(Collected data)
Lemma wp_bootmain (s : st) : let img := image (m_drive s) in
  accepts (job_of (m_drive s)) = true -> disk_ok (m_drive s) -> elf_ok img ->
  wp bootmain s (fun r s' => r = Some (ld32 img 24) /\ media (m_drive s') = media (m_drive s) /\
    forall x, m_mem s' x = foldl (load_seg img) (first_page img (m_mem s)) (segments img) x).
Proof.
  intros img Ha Hok (Hmag & Htab & Hfit). unfold bootmain. wp_step. apply wp_first_page; [done|done|].
  fold img. intros s1 Ha1 Hm1 Hs1 Hx1. wp_step. wp_step.
  assert (Himg : forall x, is_byte (img x)) by (intros x; by apply image_byte).
  pose proof (scratch_ld32 img (m_mem s1) 0 Hs1) as E0. rewrite Z.add_0_r in E0.
  rewrite E0, Hmag by lia. change (negb (ELF_MAGIC =? ELF_MAGIC)) with false. cbv iota zeta.
  rewrite (scratch_ld32 img), (scratch_ld16 img) by (done || lia).
  pose proof (bytes_at_range img 28 4 Himg) as H28. pose proof (bytes_at_range img 44 2 Himg) as H44.
  change (unle (bytes_at img 28 4)) with (ld32 img 28) in H28. change (unle (bytes_at img 44 2)) with (ld16 img 44) in H44.
  unfold sizeof_proghdr in Htab. rewrite (u32_small (ELF_SCRATCH + ld32 img 28)) by (unfold ELF_SCRATCH; lia).
  rewrite (u32_small (_ + _ * _)) by (unfold ELF_SCRATCH, sizeof_proghdr; lia).
  replace (ELF_SCRATCH + ld32 img 28 + ld16 img 44 * sizeof_proghdr) with (ELF_SCRATCH + (ld32 img 28 + sizeof_proghdr * ld16 img 44)) by lia.
  wp_step. apply (wp_load_headers _ _ _ _ (m_drive s)); [done|done|done|done|lia|lia|unfold sizeof_proghdr; lia|done|].
  fold img. intros s2 Ha2 Hm2 Hs2 Hx2. wp_step. wp_step. wp_step. split_and!; [|done|].
  - f_equal. apply scratch_ld32; [done|lia|lia].
  - intros x. rewrite Hx2. apply foldl_load_ext, Hx1.
Qed.

(** * What the segments leave in memory *)

Lemma load_seg_untouched img m g x : 0 <= sg_off g -> 0 <= sg_filesz g -> ~ touched g x -> load_seg img m g x = m x.
Proof.
  intros Ho Hf Hx. unfold load_seg, read_mem. unfold touched, seg_lo, seg_hi in Hx.
  pose proof (Z.mod_pos_bound (sg_off g) SECTSIZE eq_refl). unfold lo in *.
  case_match eqn:E; [apply andb_prop in E as [?%Z.leb_le ?%Z.ltb_lt]; lia|].
  case_match eqn:F; [apply andb_prop in F as [?%Z.leb_le ?%Z.ltb_lt]; lia|done].
Qed.

Definition sg_ok (g : segment) : Prop := 0 <= sg_off g /\ 0 <= sg_filesz g.

Lemma load_segs_untouched img gs m x : Forall sg_ok gs -> Forall (fun g => ~ touched g x) gs ->
  foldl (load_seg img) m gs x = m x.
Proof.
  revert m. induction gs as [|g gs IH]; intros m Hok Hx; [done|]. inversion_clear Hok as [|? ? [Ho Hf] Hok'].
  inversion_clear Hx. cbn. rewrite IH by done. by apply load_seg_untouched.
Qed.

(** The bytes of a segment: those of the file, and zeros up to its size in memory. *)
Definition seg_byte (img : mem) (g : segment) (x : Z) : Z :=
  if x <? sg_pa g + sg_filesz g then img (sg_off g + (x - sg_pa g)) else 0.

# THE PROBLEM
Write out, word for word, the lines from the one containing "Lemma load_segs_untouched img" through the end of the records, with no other lines.

# TASK RESULT
Lemma load_segs_untouched img gs m x : Forall sg_ok gs -> Forall (fun g => ~ touched g x) gs ->
  foldl (load_seg img) m gs x = m x.
Proof.
  revert m. induction gs as [|g gs IH]; intros m Hok Hx; [done|]. inversion_clear Hok as [|? ? [Ho Hf] Hok'].
  inversion_clear Hx. cbn. rewrite IH by done. by apply load_seg_untouched.
Qed.

(** The bytes of a segment: those of the file, and zeros up to its size in memory. *)
Definition seg_byte (img : mem) (g : segment) (x : Z) : Z :=
  if x <? sg_pa g + sg_filesz g then img (sg_off g + (x - sg_pa g)) else 0.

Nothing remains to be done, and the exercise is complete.